An I-Novel by Minae Mizumura, translated from Japanese by Juliet Winters Carpenter
Columbia University Press, April 2021
A prolific writer since the 1990s, Minae Mizumura returns to the British bookstores with a new novel: An I-Novel. The novel, originally published in 1995, represented a novelty in the literary landscape of the time, as it incorporated English phrases printed horizontally within the Japanese text. It also posed a challenge for translators, who are faced with a text written in two languages and who must find a way to make the text originally written in English stand out from their own translation. This challenge was accepted by Juliet Winters Carpenter (trusted translator of Minae Mizumura and other famous Japanese authors) and the novel is now available to the English-speaking audience. But what is the book about? The story takes place on a day in 1980 and follows the internal dramas experienced by Minae when, after living much of her life in the United States, she decides to turn her back on the American culture and return to Japan to become a writer in her native language. The story is written both in the form of a monologue and a conversation between Minae and her sister, with whom she talks on the phone for part of the narration.
Heatwave by Victor Jestin, translated from French by Sam Taylor
Simon & Schuster, July 2021
For many of us, going on holiday abroad may be off the cards yet again this summer. Fortunately, there is another way that we can travel and experience different languages and cultures – reading books in translation! One such example is Victor Jestin’s début novel, Heatwave. As the title suggests, heat permeates this novel, and along with its vivid descriptions and immersive storytelling, this is a book that will transport the reader from a rainy British summer to the sunny Mediterranean where the story takes place. Originally written in French and published in English last month by Simon & Schuster, Heatwave is the perfect translation for your 2021 staycation. However, it may also leave you feeling appreciative of your home comforts.
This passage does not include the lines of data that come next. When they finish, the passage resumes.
(* ===== verification/KernelDrm.v ===== *)
(** * Direct rendering: the kernel's common interface

    [compat/kernel-headers/include/drm/drm.h] and [drm_mode.h]: the structures of the requests that
    every DRM driver has, the requests, and the flags of modes and page flips.  The C++ branch
    is taken where the headers distinguish the languages. *)

From S2P Require Import Prelude KernelAbi.

(** ** [drm.h] and [drm_mode.h]: structures *)

Definition DRM_DISPLAY_MODE_LEN : Z := 32.
Definition drm_mode_modeinfo : ctype := Struct [
  ("clock", U32); ("hdisplay", U16); ("hsync_start", U16); ("hsync_end", U16); ("htotal", U16);
  ("hskew", U16); ("vdisplay", U16); ("vsync_start", U16); ("vsync_end", U16); ("vtotal", U16);
  ("vscan", U16); ("vrefresh", U32); ("flags", U32); ("type", U32); ("name", Array DRM_DISPLAY_MODE_LEN Char)].
Definition drm_mode_card_res : ctype := Struct [
  ("fb_id_ptr", U64); ("crtc_id_ptr", U64); ("connector_id_ptr", U64); ("encoder_id_ptr", U64);
  ("count_fbs", U32); ("count_crtcs", U32); ("count_connectors", U32); ("count_encoders", U32);
  ("min_width", U32); ("max_width", U32); ("min_height", U32); ("max_height", U32)].
Definition drm_mode_crtc : ctype := Struct [
  ("set_connectors_ptr", U64); ("count_connectors", U32); ("crtc_id", U32); ("fb_id", U32); ("x", U32);
  ("y", U32); ("gamma_size", U32); ("mode_valid", U32); ("mode", drm_mode_modeinfo)].
Definition drm_mode_set_plane : ctype := Struct [
  ("plane_id", U32); ("crtc_id", U32); ("fb_id", U32); ("flags", U32); ("crtc_x", S32); ("crtc_y", S32);
  ("crtc_w", U32); ("crtc_h", U32); ("src_x", U32); ("src_y", U32); ("src_h", U32); ("src_w", U32)].
Definition drm_mode_get_plane : ctype := Struct [
  ("plane_id", U32); ("crtc_id", U32); ("fb_id", U32); ("possible_crtcs", U32); ("gamma_size", U32);
  ("count_format_types", U32); ("format_type_ptr", U64)].
Definition drm_mode_get_plane_res : ctype := Struct [
  ("plane_id_ptr", U64); ("count_planes", U32)].
Definition drm_mode_get_encoder : ctype := Struct [
  ("encoder_id", U32); ("encoder_type", U32); ("crtc_id", U32); ("possible_crtcs", U32);
  ("possible_clones", U32)].
Definition drm_mode_get_connector : ctype := Struct [
  ("encoders_ptr", U64); ("modes_ptr", U64); ("props_ptr", U64); ("prop_values_ptr", U64);
  ("count_modes", U32); ("count_props", U32); ("count_encoders", U32); ("encoder_id", U32);
  ("connector_id", U32); ("connector_type", U32); ("connector_type_id", U32); ("connection", U32);
  ("mm_width", U32); ("mm_height", U32); ("subpixel", U32); ("pad", U32)].
Definition DRM_PROP_NAME_LEN : Z := 32.
Definition drm_mode_property_enum : ctype := Struct [
  ("value", U64); ("name", Array DRM_PROP_NAME_LEN Char)].
Definition drm_mode_get_property : ctype := Struct [
  ("values_ptr", U64); ("enum_blob_ptr", U64); ("prop_id", U32); ("flags", U32);
  ("name", Array DRM_PROP_NAME_LEN Char); ("count_values", U32); ("count_enum_blobs", U32)].
Definition drm_mode_connector_set_property : ctype := Struct [
  ("value", U64); ("prop_id", U32); ("connector_id", U32)].
Definition drm_mode_obj_get_properties : ctype := Struct [
  ("props_ptr", U64); ("prop_values_ptr", U64); ("count_props", U32); ("obj_id", U32); ("obj_type", U32)].
Definition drm_mode_obj_set_property : ctype := Struct [
  ("value", U64); ("prop_id", U32); ("obj_id", U32); ("obj_type", U32)].
Definition drm_mode_get_blob : ctype := Struct [
  ("blob_id", U32); ("length", U32); ("data", U64)].
Definition drm_mode_fb_cmd : ctype := Struct [
  ("fb_id", U32); ("width", U32); ("height", U32); ("pitch", U32); ("bpp", U32); ("depth", U32);
  ("handle", U32)].
Definition drm_mode_fb_cmd2 : ctype := Struct [
  ("fb_id", U32); ("width", U32); ("height", U32); ("pixel_format", U32); ("flags", U32);
  ("handles", Array 4 U32); ("pitches", Array 4 U32); ("offsets", Array 4 U32); ("modifier", Array 4 U64)].
Definition drm_mode_fb_dirty_cmd : ctype := Struct [
  ("fb_id", U32); ("flags", U32); ("color", U32); ("num_clips", U32); ("clips_ptr", U64)].
Definition drm_mode_mode_cmd : ctype := Struct [
  ("connector_id", U32); ("mode", drm_mode_modeinfo)].
Definition drm_mode_cursor : ctype := Struct [
  ("flags", U32); ("crtc_id", U32); ("x", S32); ("y", S32); ("width", U32); ("height", U32); ("handle", U32)].
Definition drm_mode_cursor2 : ctype := Struct [
  ("flags", U32); ("crtc_id", U32); ("x", S32); ("y", S32); ("width", U32); ("height", U32); ("handle", U32);
  ("hot_x", S32); ("hot_y", S32)].
Definition drm_mode_crtc_lut : ctype := Struct [
  ("crtc_id", U32); ("gamma_size", U32); ("red", U64); ("green", U64); ("blue", U64)].
Definition drm_color_ctm : ctype := Struct [
  ("matrix", Array 9 U64)].
Definition drm_color_ctm_3x4 : ctype := Struct [
  ("matrix", Array 12 U64)].
Definition drm_color_lut : ctype := Struct [
  ("red", U16); ("green", U16); ("blue", U16); ("reserved", U16)].
Definition drm_color_lut32 : ctype := Struct [
  ("red", U32); ("green", U32); ("blue", U32); ("reserved", U32)].
Definition drm_plane_size_hint : ctype := Struct [
  ("width", U16); ("height", U16)].
Definition hdr_metadata_infoframe : ctype := Struct [
  ("eotf", U8); ("metadata_type", U8); ("display_primaries", Array 3 (Struct [("x", U16); ("y", U16)]));
  ("white_point", Struct [("x", U16); ("y", U16)]); ("max_display_mastering_luminance", U16);
  ("min_display_mastering_luminance", U16); ("max_cll", U16); ("max_fall", U16)].
Definition hdr_output_metadata : ctype := Struct [
  ("metadata_type", U32); ("", Union [("hdmi_metadata_type1", hdr_metadata_infoframe)])].
Definition drm_mode_crtc_page_flip : ctype := Struct [
  ("crtc_id", U32); ("fb_id", U32); ("flags", U32); ("reserved", U32); ("user_data", U64)].
Definition drm_mode_crtc_page_flip_target : ctype := Struct [
  ("crtc_id", U32); ("fb_id", U32); ("flags", U32); ("sequence", U32); ("user_data", U64)].
Definition drm_mode_create_dumb : ctype := Struct [
  ("height", U32); ("width", U32); ("bpp", U32); ("flags", U32); ("handle", U32); ("pitch", U32);
  ("size", U64)].
Definition drm_mode_map_dumb : ctype := Struct [
  ("handle", U32); ("pad", U32); ("offset", U64)].
Definition drm_mode_destroy_dumb : ctype := Struct [
  ("handle", U32)].
Definition drm_mode_atomic : ctype := Struct [
  ("flags", U32); ("count_objs", U32); ("objs_ptr", U64); ("count_props_ptr", U64); ("props_ptr", U64);
  ("prop_values_ptr", U64); ("reserved", U64); ("user_data", U64)].
Definition drm_format_modifier_blob : ctype := Struct [
  ("version", U32); ("flags", U32); ("count_formats", U32); ("formats_offset", U32);
  ("count_modifiers", U32); ("modifiers_offset", U32)].
Definition drm_format_modifier : ctype := Struct [
  ("formats", U64); ("offset", U32); ("pad", U32); ("modifier", U64)].
Definition drm_mode_create_blob : ctype := Struct [
  ("data", U64); ("length", U32); ("blob_id", U32)].
Definition drm_mode_destroy_blob : ctype := Struct [
  ("blob_id", U32)].
Definition drm_mode_create_lease : ctype := Struct [
  ("object_ids", U64); ("object_count", U32); ("flags", U32); ("lessee_id", U32); ("fd", U32)].
Definition drm_mode_list_lessees : ctype := Struct [
  ("count_lessees", U32); ("pad", U32); ("lessees_ptr", U64)].
Definition drm_mode_get_lease : ctype := Struct [
  ("count_objects", U32); ("pad", U32); ("objects_ptr", U64)].
Definition drm_mode_revoke_lease : ctype := Struct [
  ("lessee_id", U32)].
Definition drm_mode_rect : ctype := Struct [
  ("x1", S32); ("y1", S32); ("x2", S32); ("y2", S32)].
Definition drm_mode_closefb : ctype := Struct [
  ("fb_id", U32); ("pad", U32)].
Definition drm_clip_rect : ctype := Struct [
  ("x1", U16); ("y1", U16); ("x2", U16); ("y2", U16)].
Definition drm_drawable_info : ctype := Struct [
  ("num_rects", U32); ("rects", Pointer)].
Definition drm_tex_region : ctype := Struct [
  ("next", U8); ("prev", U8); ("in_use", U8); ("padding", U8); ("age", U32)].
Definition drm_hw_lock : ctype := Struct [
  ("lock", U32); ("padding", Array 60 Char)].
Definition drm_version : ctype := Struct [
  ("version_major", S32); ("version_minor", S32); ("version_patchlevel", S32); ("name_len", SizeT);
  ("name", Pointer); ("date_len", SizeT); ("date", Pointer); ("desc_len", SizeT); ("desc", Pointer)].
Definition drm_unique : ctype := Struct [
  ("unique_len", SizeT); ("unique", Pointer)].
Definition drm_list : ctype := Struct [
  ("count", S32); ("version", Pointer)].
Definition drm_block : ctype := Struct [
  ("unused", S32)].
Definition drm_control : ctype := Struct [
  ("func", Enum); ("irq", S32)].
Definition drm_ctx_priv_map : ctype := Struct [
  ("ctx_id", U32); ("handle", Pointer)].
Definition drm_map : ctype := Struct [
  ("offset", ULong); ("size", ULong); ("type", Enum); ("flags", Enum); ("handle", Pointer); ("mtrr", S32)].
Definition drm_client : ctype := Struct [
  ("idx", S32); ("auth", S32); ("pid", ULong); ("uid", ULong); ("magic", ULong); ("iocs", ULong)].
Definition drm_stats : ctype := Struct [
  ("count", ULong); ("data", Array 15 (Struct [("value", ULong); ("type", Enum)]))].
Definition drm_lock : ctype := Struct [
  ("context", S32); ("flags", Enum)].
Definition drm_buf_desc : ctype := Struct [
  ("count", S32); ("size", S32); ("low_mark", S32); ("high_mark", S32); ("flags", Enum); ("agp_start", ULong)].
Definition drm_buf_info : ctype := Struct [
  ("count", S32); ("list", Pointer)].
Definition drm_buf_free : ctype := Struct [
  ("count", S32); ("list", Pointer)].
Definition drm_buf_pub : ctype := Struct [
  ("idx", S32); ("total", S32); ("used", S32); ("address", Pointer)].
Definition drm_buf_map : ctype := Struct [
  ("count", S32); ("virt", Pointer); ("list", Pointer)].
Definition drm_dma : ctype := Struct [
  ("context", S32); ("send_count", S32); ("send_indices", Pointer); ("send_sizes", Pointer); ("flags", Enum);
  ("request_count", S32); ("request_size", S32); ("request_indices", Pointer); ("request_sizes", Pointer);
  ("granted_count", S32)].
Definition drm_ctx : ctype := Struct [
  ("handle", U32); ("flags", Enum)].
Definition drm_ctx_res : ctype := Struct [
  ("count", S32); ("contexts", Pointer)].
Definition drm_draw : ctype := Struct [
  ("handle", U32)].
Definition drm_update_draw : ctype := Struct [
  ("handle", U32); ("type", U32); ("num", U32); ("data", U64)].
Definition drm_auth : ctype := Struct [
  ("magic", U32)].
Definition drm_irq_busid : ctype := Struct [
  ("irq", S32); ("busnum", S32); ("devnum", S32); ("funcnum", S32)].
Definition drm_wait_vblank_request : ctype := Struct [
  ("type", Enum); ("sequence", U32); ("signal", ULong)].
Definition drm_wait_vblank_reply : ctype := Struct [
  ("type", Enum); ("sequence", U32); ("tval_sec", Long); ("tval_usec", Long)].
Definition drm_wait_vblank : ctype := Union [
  ("request", drm_wait_vblank_request); ("reply", drm_wait_vblank_reply)].
Definition drm_modeset_ctl : ctype := Struct [
  ("crtc", U32); ("cmd", U32)].
Definition drm_agp_mode : ctype := Struct [
  ("mode", ULong)].
Definition drm_agp_buffer : ctype := Struct [
  ("size", ULong); ("handle", ULong); ("type", ULong); ("physical", ULong)].
Definition drm_agp_binding : ctype := Struct [
  ("handle", ULong); ("offset", ULong)].
Definition drm_agp_info : ctype := Struct [
  ("agp_version_major", S32); ("agp_version_minor", S32); ("mode", ULong); ("aperture_base", ULong);
  ("aperture_size", ULong); ("memory_allowed", ULong); ("memory_used", ULong); ("id_vendor", U16);
  ("id_device", U16)].
Definition drm_scatter_gather : ctype := Struct [
  ("size", ULong); ("handle", ULong)].
Definition drm_set_version : ctype := Struct [
  ("drm_di_major", S32); ("drm_di_minor", S32); ("drm_dd_major", S32); ("drm_dd_minor", S32)].
Definition drm_gem_close : ctype := Struct [
  ("handle", U32); ("pad", U32)].
Definition drm_gem_flink : ctype := Struct [
  ("handle", U32); ("name", U32)].
Definition drm_gem_open : ctype := Struct [
  ("name", U32); ("handle", U32); ("size", U64)].
Definition drm_gem_change_handle : ctype := Struct [
  ("handle", U32); ("new_handle", U32)].
Definition drm_get_cap : ctype := Struct [
  ("capability", U64); ("value", U64)].
Definition drm_set_client_cap : ctype := Struct [
  ("capability", U64); ("value", U64)].
Definition drm_prime_handle : ctype := Struct [
  ("handle", U32); ("flags", U32); ("fd", S32)].
Definition drm_syncobj_create : ctype := Struct [
  ("handle", U32); ("flags", U32)].
Definition drm_syncobj_destroy : ctype := Struct [
  ("handle", U32); ("pad", U32)].
Definition drm_syncobj_handle : ctype := Struct [
  ("handle", U32); ("flags", U32); ("fd", S32); ("pad", U32); ("point", U64)].
Definition drm_syncobj_transfer : ctype := Struct [
  ("src_handle", U32); ("dst_handle", U32); ("src_point", U64); ("dst_point", U64); ("flags", U32);
  ("pad", U32)].
Definition drm_syncobj_wait : ctype := Struct [
  ("handles", U64); ("timeout_nsec", S64); ("count_handles", U32); ("flags", U32); ("first_signaled", U32);
  ("pad", U32); ("deadline_nsec", U64)].
Definition drm_syncobj_timeline_wait : ctype := Struct [
  ("handles", U64); ("points", U64); ("timeout_nsec", S64); ("count_handles", U32); ("flags", U32);
  ("first_signaled", U32); ("pad", U32); ("deadline_nsec", U64)].
Definition drm_syncobj_eventfd : ctype := Struct [
  ("handle", U32); ("flags", U32); ("point", U64); ("fd", S32); ("pad", U32)].
Definition drm_syncobj_array : ctype := Struct [
  ("handles", U64); ("count_handles", U32); ("pad", U32)].
Definition drm_syncobj_timeline_array : ctype := Struct [
  ("handles", U64); ("points", U64); ("count_handles", U32); ("flags", U32)].
Definition drm_crtc_get_sequence : ctype := Struct [
  ("crtc_id", U32); ("active", U32); ("sequence", U64); ("sequence_ns", S64)].
Definition drm_crtc_queue_sequence : ctype := Struct [
  ("crtc_id", U32); ("flags", U32); ("sequence", U64); ("user_data", U64)].
Definition drm_set_client_name : ctype := Struct [
  ("name_len", U64); ("name", U64)].
Definition drm_event : ctype := Struct [
  ("type", U32); ("length", U32)].
Definition drm_event_vblank : ctype := Struct [
  ("base", drm_event); ("user_data", U64); ("tv_sec", U32); ("tv_usec", U32); ("sequence", U32);
  ("crtc_id", U32)].
Definition drm_event_crtc_sequence : ctype := Struct [
  ("base", drm_event); ("user_data", U64); ("time_ns", S64); ("sequence", U64)].
(** A gamut cube of [n] points a side is divided among four tables: they hold every point, and
    one entry less would not do. *)
Lemma gamut_tables :
  Forall (fun '(n, size) => GAMUT_3D_TBL_NUM * (size - 1) < n * n * n <= GAMUT_3D_TBL_NUM * size /\ size <= GAMUT_3D_MODE17_TBL_SZ)
    [(17, GAMUT_3D_MODE17_TBL_SZ); (5, GAMUT_3D_MODE5_TBL_SZ); (13, GAMUT_3D_MODE13_TBL_SZ)].
Proof. repeat constructor; done. Qed.

(** The driver's events are in the range for chipsets, apart from each other and from the
    generic ones. *)
Lemma events_distinct :
  NoDup ([DRM_EVENT_VBLANK; DRM_EVENT_FLIP_COMPLETE; DRM_EVENT_CRTC_SEQUENCE] ++ sde_events) /\
  Forall (fun e => 0x80000000 <= e < 2 ^ 32) sde_events.
Proof. split; [apply (bool_decide_unpack _); vm_compute; done|]. repeat constructor; done. Qed.
(** * A shallow embedding of [file_storage.py]

    The storage engine keeps notes and documents as text files, their
    metadata in one JSON index and their attachments in upload
    directories.  The state every method of [FileStorage] works on is the
    file system under its configured paths together with the sources of
    the values the methods obtain from outside (the clock read by
    [datetime.utcnow], the random names of [uuid.uuid4]).

    Modelling choices, all stated where they are made:
    - integers are [Z]; timestamps are [Z] (microseconds), the ISO string
      written by [isoformat] and parsed back by [fromisoformat] being the
      same instant;
    - strings are [string], the UTF-8 bytes of the Python [str]; a byte
      string occurs in another exactly when the text does;
    - [str.lower] is the one of the Python runtime, with its Unicode
      tables: the state carries it, as it carries the line separator;
    - a directory is a finite map from file names to what the file holds;
    - a record of the index is a dict whose optional keys may be absent,
      as the code reads them with [dict.get] and a default;
    - [os.remove] may fail on a file (the code of [delete_note_attachment]
      catches that failure); every other file operation succeeds. *)

From Stdlib Require Import ZArith String Ascii List Lia Sorting Permutation DecimalString.
From Stdlib Require OrderedTypeEx DecimalPos DecimalZ.
From stdpp Require Import base decidable option list gmap strings.

Local Open Scope string_scope.
Local Open Scope Z_scope.

(** ** Strings as the code uses them *)

(** [str(n)] for an integer, as the f-strings of the code print it. *)
Definition str_of_int (n : Z) : string := NilZero.string_of_int (Z.to_int n).

(** [str.lower] on ASCII text: the letters A to Z are folded, every other
    byte is kept.  This is the case mapping given to the example stores,
    whose titles, contents and queries are ASCII. *)
Definition ascii_lower_char (c : ascii) : ascii :=
  let n := nat_of_ascii c in
  if (Nat.leb 65 n && Nat.leb n 90)%bool then ascii_of_nat (n + 32) else c.

Fixpoint ascii_lower (s : string) : string :=
  match s with
  | EmptyString => EmptyString
  | String c rest => String (ascii_lower_char c) (ascii_lower rest)
  end.

(** [needle in hay] on strings: [needle] occurs as a substring. *)
Fixpoint str_in (needle hay : string) : bool :=
  (String.prefix needle hay ||
   match hay with
   | EmptyString => false
   | String _ rest => str_in needle rest
   end)%bool.

Definition CR : ascii := ascii_of_nat 13.
Definition LF : ascii := ascii_of_nat 10.

(** Text written through [open(path, 'w')]: every line feed becomes the
    platform's line separator [os.linesep]. *)
Fixpoint write_newlines (linesep : string) (s : string) : string :=
  match s with
  | EmptyString => EmptyString
  | String c rest =>
      if Ascii.eqb c LF then linesep ++ write_newlines linesep rest
      else String c (write_newlines linesep rest)
  end.

(** Text read through [open(path, 'r')]: universal newlines, a carriage
    return with or without its line feed is read as one line feed. *)
Fixpoint read_newlines (s : string) : string :=
  match s with
  | EmptyString => EmptyString
  | String c rest =>
      if Ascii.eqb c CR then
        String LF
          match rest with
          | EmptyString => EmptyString
          | String c' rest' =>
              if Ascii.eqb c' LF then read_newlines rest' else read_newlines rest
          end
      else String c (read_newlines rest)
  end.

(** [os.path.splitext(name)[1]] for a name without directory part: the
    extension starts at the last dot, unless only dots precede it. *)
Fixpoint splitext_from (seen_other : bool) (s : string) : string :=
  match s with
  | EmptyString => EmptyString
  | String c rest =>
      let later := splitext_from (seen_other || negb (Ascii.eqb c "."))%bool rest in
      if String.eqb later EmptyString then
        if (Ascii.eqb c "." && seen_other)%bool then s else EmptyString
      else later
  end.

Definition splitext_ext (name : string) : string := splitext_from false name.

(** ** The data model *)

(** An entry of a record's ['attachments'] list. *)
Record Attachment := mkAttachment {
  att_filename : string;
  att_original_filename : string;
  att_uploaded_at : Z
}.

(** A record of the index, a dict in the code.  A key the code reads with
    [.get] may be absent ([None] here); ['updated_by'] is absent until a
    note is updated by an editor and ['view_count'] is never written for a
    document. *)
Record Meta := mkMeta {
  meta_id : Z;
  meta_title : string;
  meta_filename : string;
  meta_category : option string;
  meta_user_id : option Z;
  meta_attachments : option (list Attachment);
  meta_view_count : option Z;
  meta_created_at : Z;
  meta_updated_at : option Z;
  meta_updated_by : option Z
}.

#[global] Instance Attachment_eq_dec : EqDecision Attachment.
Proof. solve_decision. Defined.

#[global] Instance Meta_eq_dec : EqDecision Meta.
Proof. solve_decision. Defined.

(** The parsed content of [metadata.json]. *)
Record MetadataIndex := mkIndex {
  notes : list Meta;
  docs : list Meta
}.

Definition empty_index : MetadataIndex := {| notes := []; docs := [] |}.

(** What [metadata.json] holds: nothing (no such file), bytes that
    [json.load] rejects, or the serialisation of an index. *)
Inductive MetadataFile :=
  | NoFile
  | InvalidJson (raw : string)
  | JsonOf (index : MetadataIndex).

(** The objects handed back to callers. *)
Record Note := mkNote {
  note_id : Z;
  note_title : string;
  note_content : string;
  note_category : string;
  note_user_id : option Z;
  note_attachments : list Attachment;
  note_view_count : Z;
  note_created_at : Z;
  note_updated_at : Z;
  note_updated_by : option Z
}.

Record Document := mkDocument {
  doc_id : Z;
  doc_title : string;
  doc_content : string;
  doc_category : string;
  doc_user_id : option Z;
  doc_attachments : list Attachment;
  doc_created_at : Z;
  doc_updated_at : Z
}.

(** The directories [os.remove] is called on. *)
Inductive Dir := NotesDir | DocsDir | NotesUploadsDir | DocsUploadsDir.

(** The state of the store and of its surroundings.  A text file holds
    the characters written to it, an uploaded file is kept by its size in
    bytes.  [uploads_dir] holds the files below the uploads root that are
    in neither of its two subdirectories. *)
Record World := mkWorld {
  notes_dir : gmap string string;
  docs_dir : gmap string string;
  uploads_dir : gmap string Z;
  notes_uploads_dir : gmap string Z;
  docs_uploads_dir : gmap string Z;
  metadata_file : MetadataFile;
  (* datetime.utcnow(): the readings of the clock, and how many were taken *)
  clock : nat -> Z;
  ticks : nat;
  (* uuid.uuid4().hex[:8]: the names drawn, and how many were *)
  uuid_hex8 : nat -> string;
  draws : nat;
  (* os.linesep *)
  linesep : string;
  (* the files on which os.remove raises OSError *)
  remove_fails : Dir -> string -> bool;
  (* str.lower of the runtime *)
  str_lower : string -> string
}.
It is a dark, psychological and uncomfortable story, evident from the opening lines: “Oscar is dead because I watched him die and did nothing.” Heat soon becomes oppressive, as we follow the story of seventeen-year-old Leonard, who decides to take a walk alone one evening and comes across fellow teenager Oscar hanging by the ropes of a swing, on the brink of death. In that moment, Leonard makes a fateful decision: he decides to do nothing, say nothing and leave both his secret and Oscar’s body behind. Both existentialist and noir in its themes, Heatwave is a quintessential French novel that is impossible to put down. Heatwave is also the winner of the 2019 Prix de la vocation and Prix Femina des Lycéens.